Feminismo: un lenguaje que nos sirva a todas
Siguiendo la estela de Grace Paley debiéramos también las escritoras encontrar nuestra propia forma de expresión para no estar cautivas de una jerga que apela más a un grupo privilegiado que a la diversidad
Grace Paley, escritora única, activista de corazón, les decía a sus alumnos: “Aunque os parezca mentira, si decís lo que tenéis en la cabeza con el lenguaje que os viene de vuestros padres, de la calle y de vuestros amigos, lo más seguro es que digáis algo bonito. Pero si no fuisteis suficientemente duros y tercos, quizá aquel lenguaje consiguieron borrarlo los profesores que se avergonzaban de que existieran hogares interesantes, entonaciones interesantes, palabras interesantes y que lo subordinaban todo a un uso correcto”. Paley, luchadora contra la guerra del Vietnam, contra el racismo, contra la destrucción del espacio humano en las ciudades, Paley, escritora desde que los niños se iban a la cama, Paley, cuya voz sencilla, sincera, honda, consiguió despertar en el mundo universitario tantas conciencias, tuvo la gallardía de obviar el lenguaje cifrado en que van encorsetándose los movimientos sociales y usó la voz del pueblo, las palabras que había escuchado en casa de sus padres, donde se daban cita judíos expulsados de Rusia, un socialista, una sionista, un anarquista, una comunista. Firmes creyentes todos en un mundo más justo. Paley transmitió aquellas enseñanzas adquiridas a sus hijos sin perderse en vericuetos teóricos: sed amables, decía, sed valientes, sed honrados, detectad al opresor y disfrutad en la lucha contra lo injusto, colocad la amistad siempre antes que la rivalidad. El resto, pensaba Paley, ya lo aprenderán por su cuenta.
Ocurre que cuando el lenguaje de los movimientos sociales se aleja de aquellas a quienes debe representar acaba produciéndose un inevitable distanciamiento, porque nada hay más antipático que no entender a quien te está defendiendo. Algo así ha pasado en los últimos tiempos con esas agotadoras luchas feministas en las que tanto un bando como otro se han adornado con una retórica académica cada vez más específica que poco tiene que ver con las mujeres que han de llenar las calles el 8 de marzo.
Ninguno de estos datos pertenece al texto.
(* ===== verification/MergeExamples.v ===== *)
(** * Merging call graphs: built-in metadata, limits, examples

    The built-in metadata types that are [Mergeable], what [merge] does with
    sources outside its contract, and concrete merges. *)

From S2P Require Import Prelude Json MetaData BuiltinMD Callgraph CallgraphWf.
From S2P Require Import CallgraphOps CallgraphSpec CallgraphProps Merge MergeProps.

(** ** Built-in metadata *)

(** The types whose merge never adds: everything but the four counters. *)
Definition combinable (m : BuiltinMD) : Prop :=
  valid m ∧
  match m with
  | CodeStatisticsMD _ | NumConditionalBranchMD _ | UniqueTypeMD _ | NumOperationsMD _ => False
  | _ => True
  end.

#[export] Instance combinable_dec m : Decision (combinable m).
Proof. unfold combinable. destruct m; simpl; apply _. Defined.

#[export] Instance builtin_mergeable {JO : JsonOps} : Mergeable combinable.
Proof.
  split; simpl.
  - intros a b act map [Hva Ha] [Hvb Hb] Hk Hd.
    assert (∃ c, merge a b act map ⇓ c) as [c Hc].
    { destruct a as [| e1| p1| | | | | | | | |[o1 b1]|], b as [|e2|p2| | | | | | | | |[o2 b2]|];
        simpl in *; try done; try (by eexists).
      - unfold EntryFunctionMD_merge. destruct act; [by eexists|].
        destruct e2 as [i|]; [|by eexists]. destruct e1; [by eexists|].
        assert (i ∈ dom map) as [i' Hi']%elem_of_dom by set_solver. rewrite Hi'. by eexists.
      - unfold FilePropertiesMD_merge. destruct Hvb as [y ->].
        destruct act as [[? []]|]; by eexists.
      - unfold OverrideMD_merge. simpl.
        destruct (mergeVectors_total b1 b2 map) as [b' ->].
        { intros j Hj. apply elem_of_dom. set_solver. }
        destruct (mergeVectors_total o1 o2 map) as [o' Ho'].
        { intros j Hj. apply elem_of_dom. set_solver. }
        simpl. rewrite Ho'. by eexists. }
    exists c. split; [done|]. split; [by apply (merge_keeps_valid a b act map)|].
    pose proof (merge_getKey _ _ _ _ _ Hc) as Hck. clear Hc. destruct a, c; simpl in *; done.
  - intros m map m' [Hv Hm]. destruct m; simpl; intros H; invert_outcome; done.
Qed.

(** ** Sources outside the contract *)

Section limits.
Context {JO : JsonOps} {MDI : MetaDataI}.

Lemma merge_node_wf (P : MergePolicy) {PL : PolicyLaws P} st n :
  wf st.1 → functionName n ≠ "" → ∃ st', merge_node P st (Some n) ⇓ st' ∧ wf st'.1.
Proof.
  intros Hwf Hf. unfold merge_node. cbn [deref]. rewrite bind_ret.
  destruct (policy_spec st.1 n Hwf) as [Hno|(act & t & Hyes & Ht & Hname & _)].
  - rewrite Hno, bind_ret.
    destruct (insert_node_ret st.1 (functionName n) (origin n) false (hasBody n) Hwf Hf)
      as (g' & -> & Hwf' & _). by eexists.
  - rewrite Hyes, bind_ret, (getNode_live _ _ _ Ht), bind_ret. cbn. eexists. split; [done|].
    cbn. destruct (replace act); [|done]. apply update_node_wf_at; [done|].
    intros m Hm. assert (m = t) as -> by congruence. by split_and!.
Qed.

Lemma first_None {A} (l : list (option A)) :
  None ∈ l → ∃ l1 l2, l = l1 ++ None :: l2 ∧ None ∉ l1.
Proof.
  induction l as [|[a|] l IH]; intros Hl; [by apply elem_of_nil in Hl| |].
  - apply elem_of_cons in Hl as [?|Hl]; [done|]. destruct (IH Hl) as (l1 & l2 & -> & Hn).
    exists (Some a :: l1), l2. split; [done|]. by intros [?|?]%elem_of_cons.
  - exists [], l. split; [done|]. apply not_elem_of_nil.
Qed.

(** [merge] walks over the raw node container of the source and
    dereferences every entry: a source from which a node was erased makes it
    run into undefined behaviour. *)
Theorem merge_erased_source_UB (P : MergePolicy) {PL : PolicyLaws P} (IO : IterOrder)
    (g other : Callgraph) :
  wf g → None ∈ nodes other → (∀ n, Some n ∈ nodes other → functionName n ≠ "") →
  Callgraph_merge P g other = UB.
Proof.
  intros Hwf Hnone Hnames.
  apply first_None in Hnone as (dn & rest & Heq & Hdn).
  unfold Callgraph_merge. rewrite Heq, foldM_app.
  assert (∃ st, foldM (merge_node P) (g, empty_recorder) dn ⇓ st ∧ wf st.1) as (st & -> & _).
  { apply (foldM_inv (λ st, wf st.1)); [done|]. intros [n|] st Hin Hst; [|done].
    apply (merge_node_wf P); [done|]. apply Hnames. rewrite Heq. set_solver. }
  done.
Qed.

(** Metadata of an edge that the target does not have yet is copied under
    the key of the abstract class instead of its own: afterwards it is not found
    under its name, and of two kinds of metadata only the second one is left. *)
Theorem merge_edge_metadata_key_lost (r : MergeRecorder) (src ids : NodeId * NodeId)
    (g : Callgraph) (k1 k2 : string) (md1 md2 c1 c2 : MD) :
  edges g !! ids = Some ∅ → k1 ≠ MetaData_key → k2 ≠ MetaData_key →
  md_applyMapping (md_clone md1) (getMapping r) ⇓ c1 →
  md_applyMapping (md_clone md2) (getMapping r) ⇓ c2 →
  ∃ g', foldM (merge_edge_md r src ids) g [(k1, md1); (k2, md2)] ⇓ g' ∧
    edges g' !! ids = Some {[MetaData_key := c2]} ∧
    hasEdgeMetaData g' ids k1 = false ∧ hasEdgeMetaData g' ids k2 = false.
Proof.
  intros Hids H1 H2 Hc1 Hc2.
  assert (∀ g' m k md c, edges g' !! ids = Some m → m !! k = None →
    md_applyMapping (md_clone md) (getMapping r) ⇓ c →
    merge_edge_md r src ids g' (k, md) ⇓ set_edge_md g' ids MetaData_key c) as Hstep.
  { intros g' m k md c Hm Hk Hc. unfold merge_edge_md, getEdgeMetaData. cbn [fst snd].
    rewrite Hm, Hk, Hc, bind_ret. f_equal. apply addEdgeMetaData_set. by eexists. }
  assert (∀ g' m c, edges g' !! ids = Some m →
    edges (set_edge_md g' ids MetaData_key c) !! ids = Some (<[MetaData_key := c]> m)) as Hget.
  { intros g' m c Hm. simpl. by rewrite lookup_alter_eq, Hm. }
  exists (set_edge_md (set_edge_md g ids MetaData_key c1) ids MetaData_key c2).
  pose proof (Hget g ∅ c1 Hids) as Hg1. pose proof (Hget _ _ c2 Hg1) as Hg2.
  rewrite insert_insert_eq in Hg2. split_and!.
  - cbn [foldM]. rewrite (Hstep g ∅ k1 md1 c1), bind_ret by done.
    rewrite (Hstep _ _ k2 md2 c2 Hg1), bind_ret; [done| |done].
    by rewrite lookup_insert_ne, lookup_empty.
  - done.
  - unfold hasEdgeMetaData. rewrite Hg2. apply bool_decide_eq_false.
    rewrite lookup_insert_ne, lookup_empty by done. by intros [? ?].
  - unfold hasEdgeMetaData. rewrite Hg2. apply bool_decide_eq_false.
    rewrite lookup_insert_ne, lookup_empty by done. by intros [? ?].
Qed.
End limits.

(** ** Checking the premises of a merge *)

Section checker.
Context {JO : JsonOps} {MDI : MetaDataI} (good : MD → Prop) `{∀ m, Decision (good m)}.

#[export] Instance md_ok_dec (L : NodeId → Prop) `{∀ i, Decision (L i)} md : Decision (md_ok good L md).
Proof.
  unfold md_ok. apply and_dec; [apply _|].
  change (Decision (set_Forall L (md_refs md))). apply _.
Defined.

#[export] Instance named_md_ok_dec (L : NodeId → Prop) `{∀ i, Decision (L i)} m :
  Decision (named_md_ok good L m).
Proof. unfold named_md_ok, keyed. apply _. Defined.

Abbreviation all_md_ok g := (named_md_ok good (λ j, live g j)).

Definition check_graph_md (g : Callgraph) : bool :=
  forallb (λ o, match o with Some n => bool_decide (all_md_ok g (node_md n)) | None => true end)
    (nodes g) &&
  forallb (λ e, bool_decide (all_md_ok g e.2) && negb (md_has e.2 MetaData_key))
    (map_to_list (edges g)) &&
  bool_decide (all_md_ok g (cg_md g)).

Definition check_source (g : Callgraph) : bool :=
  forallb (λ o, match o with Some n => bool_decide (functionName n ≠ "") | None => false end)
    (nodes g) &&
  bool_decide (NoDup (option_map functionName <$> nodes g)) && check_graph_md g.

Lemma check_graph_md_ok g : check_graph_md g = true → graph_md_ok good g.
Proof.
  unfold check_graph_md. rewrite !andb_true_iff, !forallb_forall, bool_decide_eq_true.
  intros [[Hn He] Hg]. split; [..|done].
  - intros i n Hi%node_at_Some%list_elem_of_lookup_2%list_elem_of_In.
    by apply Hn, bool_decide_eq_true in Hi.
  - intros p m Hp%elem_of_map_to_list%list_elem_of_In.
    apply He, andb_true_iff in Hp as [[Hk Hm]%bool_decide_eq_true _]. split; [|done].
    intros k md Hkm _. by apply Hk.
Qed.

Lemma check_source_ok g : wf g → check_source g = true → good_source good g.
Proof.
  unfold check_source. rewrite !andb_true_iff, forallb_forall, bool_decide_eq_true.
  intros Hwf [[Hn Hnd] Hmd].
  assert (∀ i n, node_at g i = Some n →
            (option_map functionName <$> nodes g) !! i = Some (Some (functionName n))) as Hname.
  { intros i n Hi%node_at_Some. by rewrite list_lookup_fmap, Hi. }
  split; [|..|by apply check_graph_md_ok|].
  - split; [done|]. intros [n|] Ho; [by eexists|]. by apply list_elem_of_In, Hn in Ho.
  - intros n Hn'%list_elem_of_In%Hn. by apply bool_decide_eq_true in Hn'.
  - intros i j n m Hi%Hname Hj%Hname Heq. rewrite Heq in Hi. by eapply NoDup_lookup.
  - unfold check_graph_md in Hmd. rewrite !andb_true_iff, !forallb_forall in Hmd.
    intros p m k Hp%elem_of_map_to_list%list_elem_of_In [md Hk] ->.
    apply Hmd, andb_true_iff in Hp as [_ Hp]. unfold md_has in Hp. simpl in Hp.
    by rewrite bool_decide_true in Hp.
Qed.
End checker.

(** ** A concrete merge *)

Module MergeExample.
Import GraphExamples.

(** [main -> helper], and [helper] is only declared. *)
Definition target_ops : list op := [
  OInsert "main" (Some "main.cpp") false true; OInsert "helper" None false false;
  OAddEdge 0 1;
  OAddMetaData (EntryFunctionMD (Some 0));
  OUpdateNode 1 (AddMetaData (LoopDepthMD 1))
].

(** [helper] is defined, calls [base], and overrides it. *)
Definition source_ops : list op := [
  OInsert "base" (Some "lib.h") true false; OInsert "helper" (Some "lib.cpp") false true;
  OAddEdge 1 0;
  OUpdateNode 1 (AddMetaData (OverrideMD (mkOverrideInfo [0] [])));
  OUpdateNode 1 (AddMetaData (LoopDepthMD 3));
  OAddEdgeMetaData (1, 0) "loopCallDepth" (LoopCallDepthMD {["base" := 2%Z]})
].

Definition graph_of (u : nat) (os : list op) : Callgraph :=
  match run_all os (Callgraph_new u) with Ret (g, _) => g | _ => Callgraph_new u end.

Lemma graph_of_wf u os : pre_all os (abs (Callgraph_new u)) → wf (graph_of u os).
Proof.
  intros Hpre. unfold graph_of.
  destruct (run_all_refines os (Callgraph_new u)) as (g & -> & Hwf & _); [apply wf_new|done..].
Qed.

Lemma graph_of_reachable u os : pre_all os (abs (Callgraph_new u)) → reachable u (graph_of u os).
Proof.
  intros Hpre. unfold graph_of.
  destruct (run_all_refines os (Callgraph_new u)) as (g & Hrun & _); [apply wf_new|done|].
  rewrite Hrun. eapply reachable_run_all; [apply reachable_new|done|done|apply wf_new].
Qed.

Definition target : Callgraph := graph_of 1 target_ops.
Definition source : Callgraph := graph_of 2 source_ops.

Lemma target_wf : wf target.
Proof. apply graph_of_wf. by apply (bool_decide_unpack _); vm_compute. Qed.
Lemma source_wf : wf source.
Proof. apply graph_of_wf. by apply (bool_decide_unpack _); vm_compute. Qed.

Lemma target_ok : graph_md_ok combinable target.
Proof. apply (check_graph_md_ok (MDI := builtin_md) combinable). vm_compute. reflexivity. Qed.
Lemma source_ok : good_source combinable source.
Proof. apply (check_source_ok (MDI := builtin_md) combinable); [apply source_wf|]. vm_compute. reflexivity. Qed.

Definition merge_edges_of (x : outcome (Callgraph * MergeRecorder)) : option (list (NodeId * NodeId)) :=
  match x with Ret (g, _) => Some (map_to_list (edges g)).*1 | _ => None end.

Lemma merge_computed :
  merge_edges_of (Callgraph_merge (IO := canonical_order) MergeByName target source) =
  Some [(0, 1); (1, 2)].
Proof. vm_compute. reflexivity. Qed.

Lemma merge_correct_witness :
  ∃ g' r, Callgraph_merge (IO := reversed_order) MergeByName target source ⇓ (g', r) ∧
    wf g' ∧ graph_md_ok combinable g' ∧ merged target source (getMapping r) g'.
Proof.
  apply (merge_correct (MDI := builtin_md) combinable MergeByName reversed_order target source
           target_wf target_ok source_ok).
Defined.

Lemma merge_is_union_by_name_witness :
  ∃ g' r, Callgraph_merge (IO := reversed_order) MergeByName target source ⇓ (g', r) ∧
    (∀ f, hasNode_name g' f = hasNode_name target f || hasNode_name source f) ∧
    (∀ s t, existsAnyEdge g' s t = existsAnyEdge target s t || existsAnyEdge source s t).
Proof.
  apply (merge_is_union_by_name (MDI := builtin_md) combinable MergeByName reversed_order target source
           target_wf target_ok source_ok).
Defined.

(** The source after one of its nodes was erased. *)
Definition erased_source : Callgraph := graph_of 2 (source_ops ++ [OErase 0]).

Lemma merge_erased_source_UB_witness :
  Callgraph_merge (IO := canonical_order) MergeByName target erased_source = UB.
Proof.
  apply (merge_erased_source_UB MergeByName canonical_order target erased_source target_wf).
  - by apply (bool_decide_unpack _); vm_compute.
  - intros n Hn. assert (forallb (λ o, match o with Some n => bool_decide (functionName n ≠ "")
      | None => true end) (nodes erased_source) = true) as Hall by (vm_compute; reflexivity).
    rewrite forallb_forall in Hall. apply list_elem_of_In, Hall in Hn.
    by apply bool_decide_eq_true in Hn.
Defined.

Lemma merge_edge_metadata_key_lost_witness :
  ∃ g', foldM (merge_edge_md empty_recorder (0, 2) (0, 2)) sample_graph
          [("loopDepth", LoopDepthMD 1); ("inlineInfo", GlobalLoopDepthMD 2)] ⇓ g' ∧
    edges g' !! (0, 2) = Some {[MetaData_key := GlobalLoopDepthMD 2]} ∧
    hasEdgeMetaData g' (0, 2) "loopDepth" = false ∧ hasEdgeMetaData g' (0, 2) "inlineInfo" = false.
Proof.
  apply (merge_edge_metadata_key_lost empty_recorder (0, 2) (0, 2) sample_graph "loopDepth"
           "inlineInfo" (LoopDepthMD 1) (GlobalLoopDepthMD 2) (LoopDepthMD 1) (GlobalLoopDepthMD 2)).
  - by apply (bool_decide_unpack _); vm_compute.
  - done.
  - done.
  - reflexivity.
  - reflexivity.
Defined.
End MergeExample.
Entiendo que los trabajos universitarios gocen de un idioma propio, pero mal vamos si se pretende que ese sea el lenguaje de la batalla diaria. Siguiendo la estela de Paley debiéramos también las escritoras encontrar nuestro propio lenguaje para no estar cautivas de una jerga que apela más a un grupo privilegiado que a la diversidad. Pero hay quien parece no entender que el feminismo no obedece a un manual de buen comportamiento ni a un catecismo, y que hay asuntos en los que podemos no estar de acuerdo y eso no debiera calificarnos como enemigas. ¿No es esta actitud intransigente una copia de los viejos y estériles sectarismos de la izquierda? Hay además asuntos complejos que responden a un presente que evoluciona más deprisa que nuestro pensamiento y que nos sumen en la perplejidad. ¿Es que no nos está permitido pensar despacio?
El feminismo no puede convertirse en patrimonio de un grupo, ni en una lucha encarnizada por portar el banderín de enganche. Las principales protagonistas de ese día histórico que abraza la igualdad son aquellas a las que su voluntad ha sido arrebatada, mujeres de Irán, de Pakistán, mujeres que sufren la violencia sistemática en El Salvador, en el Congo, mujeres que salen huyendo de las bombas, que son expulsadas de su patria, mujeres que pierden la vida en el mar buscando para sus hijos una vida mejor, mujeres que se separan de sus niños para cuidar ancianos en un país como el nuestro, mujeres que nos asisten, que nos lavan, que hacen posible que otras seamos profesionales, mujeres que llevan sobre sus espaldas el desamparo de familiares dependientes, mujeres que no pueden conciliar, mujeres que fueron pioneras en la lucha sindical y a las que deberíamos rendir tributo, sí, porque es un día para escuchar también a las mayores y reconocer, con humildad, que el feminismo no es un invento reciente. Y, por encima de todo, mujeres sin voz a las que debemos prestarles la nuestra para que expresen lo que necesitan para gozar de una vida que merezca la pena.